Walking into the ornithology section, order and meticulousness were not immediately apparent. Neither did they become so. On a side board, next to a plate of chicken bones and a mealie cob lay a great and dusty White Backed Vulture. It was thought to have been collected in the 1950s, but the tags had come off (or not been put back on) so who was to know now? Next to it lay a small brown wreck of a bird amongst its attendant debris and dust. Soon after, or perhaps sometime during the first world war negotiations had begun between Germany and what was then Rhodesia. The cause of the collaboration was a species of bird recently arrived in Bulawayo bearing a striking resemblance to a native from Europe, the House Sparrow (Passer domesticus). I immediately recognised this specimen, despite its poor state, as a female of the species.
The bird's tags said it was collected in April 1913, almost 100 years ago to the day, and belonged to "Museum A. Koenig Nr." So what was it doing perishing in the corner of a crumbling museum? I thought I'd ask. The response was straight forward and matter of fact. The curator had no idea. Nothing else was offered. I asked where she had got it from and she said "Germany". I needed to be more specific so I tried to ask the right question. "Why do you have it? She replied helpfully that it wasn't hers, it was the museum's, and that museums sometimes collected specimens for science." (Sigh!) "Where did you find it?" I asked, trying not to sound desperate. And then all was revealed. She was sweeping a few months back, she said, and had found it behind a cupboard. Clearly she didn't know what to do with it, which is why it still sat on the side board. I wondered how long it had lain there and if "Museum A. Koenig Nr." had a blank space in one of their 'Passer domesticus' drawers. Trying to find out was too much to bear so I moved off to another section.
On top of another set of collection drawers I noticed a strangely out of place specimen. It was out of place, not because it was a brilliant Norwegian Blue in a dusty African Museum that had seen its heyday, but because this bird was neat and new. It almost sparkled it was so new. I flinched as I recognised it as an Indian or Common Myna (Acridotheres tristis). These birds began to proliferate and spread in Africa, it is thought, after aviary birds escaped in 1902. Fast forward to about 1980-something, where, if you were attending the monthly Matabeleland Wildlife Society meeting, like I was, you would have heard the energetic young Doctor of ornithology, Kit Hustler warning "They're coming. Make no mistake they're coming!", a finger stabbing toward the audience in emphasis.

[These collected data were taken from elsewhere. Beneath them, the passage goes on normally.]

Definition localStorage_setItem (key value : string) : JS unit :=
  fun w =>
    let w1 := emit (EvStorageWrite key value) w in
    match setItem (w_localStorage w) key value with
    | Ok s => (Ok tt, with_localStorage s w1)
    | Throw e => (Throw e, w1)
    end.

Definition localStorage_getItem (key : string) : JS (option string) :=
  fun w =>
    let w1 := emit (EvStorageRead key) w in
    match getItem (w_localStorage w) key with
    | Ok v => (Ok v, w1)
    | Throw e => (Throw e, w1)
    end.

Definition console_warn (msg : string) (error : Exn) : JS unit :=
  fun w => (Ok tt, emit EvConsole (with_console (w_console w ++ [Warn msg error]) w)).

Definition console_log (msg brand mode themeClass htmlClasses : string) : JS unit :=
  fun w =>
    (Ok tt, emit EvConsole
              (with_console
                 (w_console w ++ [Log msg brand mode themeClass htmlClasses]) w)).

(** [control.value]; a [null] control throws. *)
Definition getValue (c : Control) : JS string :=
  fun w =>
    match select_of c w with
    | Some s => (Ok (sel_value s), w)
    | None => (Throw (TypeError "Cannot read properties of null"), w)
    end.

(** [control.value = v]. *)
Definition setValue (c : Control) (v : string) : JS unit :=
  fun w =>
    match select_of c w with
    | Some s => (Ok tt, with_select c (Some (sel_setValue v s)) w)
    | None => (Throw (TypeError "Cannot set properties of null"), w)
    end.

(** [control.addEventListener('change', h)]. *)
Definition addEventListener (c : Control) (h : Handler) : JS unit :=
  fun w =>
    match select_of c w with
    | Some _ => (Ok tt, with_listeners (w_listeners w ++ [(c, h)]) w)
    | None => (Throw (TypeError "Cannot read properties of null"), w)
    end.

(** *** Display refreshers *)

Definition updateClassDisplay : JS unit :=
  classesDisplay <- getClassesDisplay ;;
  if truthy classesDisplay then
    c <- getClassName ;;
    setTextContent classesDisplay c
  else ret tt.

(** The callback of [swatchValues.forEach]. *)
Definition swatchCallback (element : nat) : JS unit :=
  varName <- getAttribute_data_var element ;;
  raw <- getPropertyValue varName ;;
  let value := Js.trim raw in
  setTextContent (Some element) value.

Definition updateSwatchValues : JS unit :=
  swatchValues <- querySelectorAll_swatchValues ;;
  forEach swatchCallback swatchValues.

(** The callback of [Object.entries(tokenMap).forEach]. *)
Definition tokenCallback (entry : string * string) : JS unit :=
  let '(elementId, varName) := entry in
  element <- getElementById elementId ;;
  if truthy element then
    raw <- getPropertyValue (Some varName) ;;
    let value := Js.trim raw in
    setTextContent element value
  else ret tt.

Definition updateComponentTokenValues : JS unit :=
  forEach tokenCallback tokenMap.

(** *** Theme controller *)

Definition applyTheme (brand mode : string) : JS unit :=
  className <- getClassName ;;
  setClassName (Js.join " " (classList brand mode className)) ;;
  updateClassDisplay ;;
  updateSwatchValues ;;
  updateComponentTokenValues.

And he was right because now in front of me lay one of the first recorded specimens from Zimbabwe, collected from Gwanda about 120kms south east of Bulawayo. Common Mynas have now been declared by the IUCN Species Survival Commission as one of only three birds in the world's 100 worst invasive species. House Sparrows on the other hand have the honour of being the most widely distributed wild bird in the world.
One hundred years, almost to the day separated the deaths of these two specimens and I wondered. I wondered whose eyes had seen these two birds flapping about. I wondered whose hands they had passed through and where they might be in 100 years time. I wondered what titles their species would hold a hundred years from now....
Then I saw the chicken bones and wondered if it was chicken after all.